Purpose : In patients with pancreatic ductal adenocarcinoma (PDAC) a low-tube-voltage, high-iodine-load multidetector computed tomography (MDCT) protocol has been shown to increase tumour conspicuity compared to normal-tube-voltage, normal-iodine-load (standard) protocol. The aim of this study was to prospectively compare a low-tube-voltage with high- or normal-iodine-load MDCT protocol with a standard protocol regarding vascular involvement in patients with PDAC. Material and Methods: Thirty consecutive patients (16 women-14 men; mean age 67 and 65 years, respectively) with PDAC, deemed primary resectable at the multidisciplinary board, underwent twice preoperative triple-phase MDCT according to: (i) 120-kV standard protocol (PS; 0.75g iodine (I)/kg body weight, n =30) and (ii) 80-kV protocol A (PA; 0.75g I/kg, n =14) or protocol B (PB; 1g I/kg, n =16). Two independent readers evaluated vascular involvement and accuracy per protocol was calculated.

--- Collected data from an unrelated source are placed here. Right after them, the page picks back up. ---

(** [x * 100]. *)
Definition py_mul_100 (v : json) : py_result json :=
  match v with
  | JInt z => Ok (JInt (z * 100))
  | JBool b => Ok (JInt (Z.b2z b * 100))
  | JFloat f => Ok (JFloat (F64.mul f F64.hundred))
  | JStr s => Ok (JStr (repeat_string 100 s))
  | JList l => Ok (JList (List.concat (List.repeat l 100)))
  | JNull | JDict _ => Raise TypeError
  end.

(** [round(x, 2)]: an int is returned as it is. *)
Definition py_round2 (v : json) : py_result json :=
  match v with
  | JInt z => Ok (JInt z)
  | JBool b => Ok (JInt (Z.b2z b))
  | JFloat f => Ok (JFloat (F64.round2 f))
  | _ => Raise TypeError
  end.

(** ** The rule engine: [validate_prescription] *)

(** The [validation_results] dict of the handler; its three keys are fixed. *)
Record validation_results : Type := {
  is_valid : bool;
  warnings : list string;
  errors : list string
}.

(** [validation_results['warnings'].append(w)] *)
Definition append_warning (w : string) (vr : validation_results) : validation_results :=
  {| is_valid := is_valid vr; warnings := (warnings vr ++ [w])%list; errors := errors vr |}.

(** [validation_results['errors'].append(e)] *)
Definition append_error (e : string) (vr : validation_results) : validation_results :=
  {| is_valid := is_valid vr; warnings := warnings vr; errors := (errors vr ++ [e])%list |}.

(** [validation_results['is_valid'] = False] *)
Definition set_invalid (vr : validation_results) : validation_results :=
  {| is_valid := false; warnings := warnings vr; errors := errors vr |}.

Definition initial_results : validation_results :=
  {| is_valid := true; warnings := []; errors := [] |}.

(** The flag and the error list agree. *)
Definition consistent (vr : validation_results) : Prop :=
  is_valid vr = true <-> errors vr = [].

(** What the handler answers: [jsonify(validation_results), 200], or the
    500 of its [except Exception]. *)
Inductive validate_response : Type :=
| Validated (vr : validation_results)
| ValidationFailed (e : exn).

Section Validation.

A third reader calculated the vessel-to-tumour contrast-to-noise ratio (CNR). Statistical analysis was performed with the Chi-square test. Standard of reference was surgical and histopathological findings. Results : For readers 1/2, the accuracy of PS, PA, and PB was 91/91, 92/94, and 92/90%, respectively ( P >0.05). Compared to PS, PA and PB showed significantly higher artery-to-tumour CNR in the parenchymal phase ( P =0.015 and 0.0016, respectively) and vein-to-tumour CNR in the portal-venous phase (both, P <0.001). PB had significantly higher artery - to-tumour CNR compared to PA in parenchymal phase ( P =0.049). Conclusions : In primary resectable PDAC, vascular involvement was assessed with similarly high accuracy with all protocols. Low-tube-voltage protocols, particularly with high-iodine-load, increase the vessels-to-tumour CNR compared to standard protocol and may prove beneficial in patients with locally advanced tumours where assessment of vascular invasion may be challenging.